また、天文学者スティーヴン・ホーキング博士が提唱した「ホーキング放射(ブラックホールの蒸発)」も、この事象の地平線のギリギリで起こる真空の揺らぎと対生成によってブラックホールがエネルギーを失っていく現象として説明されます。
まとめ:この宇宙は「場」が奏でる壮大なシンフォニー
光の正体を追い求める探求から始まった物語は、ついに「宇宙のすべての物質の正体」へとたどり着きました。
- 光とは、電磁場の振動である。
- 電子とは、電子場の振動である。
- あなたや私の身体を作っている原子も、宇宙に満ちる様々な「場」が織りなす局所的な揺らぎである。

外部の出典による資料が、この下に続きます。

(* ===== verification/OutputLimiter.v ===== *)
(** * The shared output budget ([src/internal/sandbox/output_limiter.go])

    Two [limitedWriter]s, for standard output and standard error, draw bytes
    from one [outputLimiter].  [Write] and the operations on the limiter are
    functions on a shared store of one limiter and the writers; since a
    [Write] takes its writer's mutex and calls [reserve], which takes the
    limiter's, two [Write]s on different writers interleave between their
    atomic parts.  [step] is that interleaving, for any number of goroutines;
    [Write] run alone is its sequential composition. *)

From S2P Require Import Prelude.

(** ** The limiter *)

(** [ch_closed] is the state of the channel [signal] closes once. *)
Record outputLimiter := MkLimiter { ch_closed : bool; limit : Z; used : Z }.

Definition newOutputLimiter (maxBytes : Z) : outputLimiter := MkLimiter false maxBytes 0.

Definition signal (l : outputLimiter) : outputLimiter := MkLimiter true (limit l) (used l).

Definition reserve (requested : Z) (l : outputLimiter) : Z * outputLimiter :=
  let remaining := limit l - used l in
  if remaining <=? 0 then (0, l)
  else
    let granted := Z.min requested remaining in
    (granted, MkLimiter (ch_closed l) (limit l) (used l + granted)).

(** ** Writers *)

(** What a goroutine inside [Write] holds: nothing yet reserved, or the
    number of bytes [reserve] allowed. *)
Inductive phase := Reserving | Buffering (allowed : Z).

(** [locked] is the [Write] that holds the writer's mutex. *)
Record limitedWriter := MkWriter {
  buf : bytes;
  overflowed : bool;
  locked : option (bytes * phase) }.

Definition newLimitedWriter : limitedWriter := MkWriter [] false None.

(** After the reservation: append the allowed prefix and note an overflow. *)
Definition settle (p : bytes) (allowed : Z) (w : limitedWriter) (l : outputLimiter)
  : limitedWriter * outputLimiter :=
  let b := if 0 <? allowed then buf w ++ ztake allowed p else buf w in
  if allowed <? zlen p then (MkWriter b true None, signal l)
  else (MkWriter b (overflowed w) None, l).

(** [Write] without interference; it always reports [len(p)] written. *)
Definition Write (p : bytes) (w : limitedWriter) (l : outputLimiter)
  : Z * limitedWriter * outputLimiter :=
  if overflowed w then (zlen p, w, l)
  else
    let '(allowed, l) := reserve (zlen p) l in
    let '(w, l) := settle p allowed w l in
    (zlen p, w, l).

(** ** Interleavings *)

Inductive fd := Stdout | Stderr.

#[export] Instance fd_eq_dec : EqDecision fd.
Proof. solve_decision. Defined.

(** [written f] is ghost state: what the finished [Write]s on [f] were given,
    in the order in which they held the mutex. *)
Record outputs := MkOutputs {
  limiter : outputLimiter;
  writer : fd -> limitedWriter;
  written : fd -> bytes }.

Definition update {A} (f : fd) (x : A) (g : fd -> A) (f' : fd) : A :=
  if decide (f' = f) then x else g f'.

Definition new_outputs (maxBytes : Z) : outputs :=
  MkOutputs (newOutputLimiter maxBytes) (fun _ => newLimitedWriter) (fun _ => []).

(** The atomic parts of [Write] on [f]. *)
Inductive step : outputs -> outputs -> Prop :=
  | step_lock f p o :
      locked (writer o f) = None -> overflowed (writer o f) = false ->
      step o (MkOutputs (limiter o)
                (update f (MkWriter (buf (writer o f)) false (Some (p, Reserving))) (writer o))
                (written o))
  | step_skip f p o :
      locked (writer o f) = None -> overflowed (writer o f) = true ->
      step o (MkOutputs (limiter o) (writer o) (update f (written o f ++ p) (written o)))
  | step_reserve f p o :
      locked (writer o f) = Some (p, Reserving) ->
      step o (MkOutputs (reserve (zlen p) (limiter o)).2
                (update f (MkWriter (buf (writer o f)) (overflowed (writer o f))
                             (Some (p, Buffering (reserve (zlen p) (limiter o)).1))) (writer o))
                (written o))
  | step_settle f p allowed o :
      locked (writer o f) = Some (p, Buffering allowed) ->
      step o (MkOutputs (settle p allowed (writer o f) (limiter o)).2
                (update f (settle p allowed (writer o f) (limiter o)).1 (writer o))
                (update f (written o f ++ p) (written o))).

Definition steps : outputs -> outputs -> Prop := rtc step.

夜空を見上げたとき、そこに広がる漆黒の闇は、決して「空っぽの無」ではありません。そこには無数の「場」が静かにたたずみ、エネルギーが与えられるその瞬間を、そして新しい生命や星が生まれるその瞬間を、じっと待っているのです。
宇宙という壮大な空間で、様々な「場」が重なり合い、共鳴し、振動し合っている―。
私たちが生きるこの世界は、まさに「場」という楽器が奏でる、美しくも壮大な物理学のシンフォニーと言えるのではないでしょうか。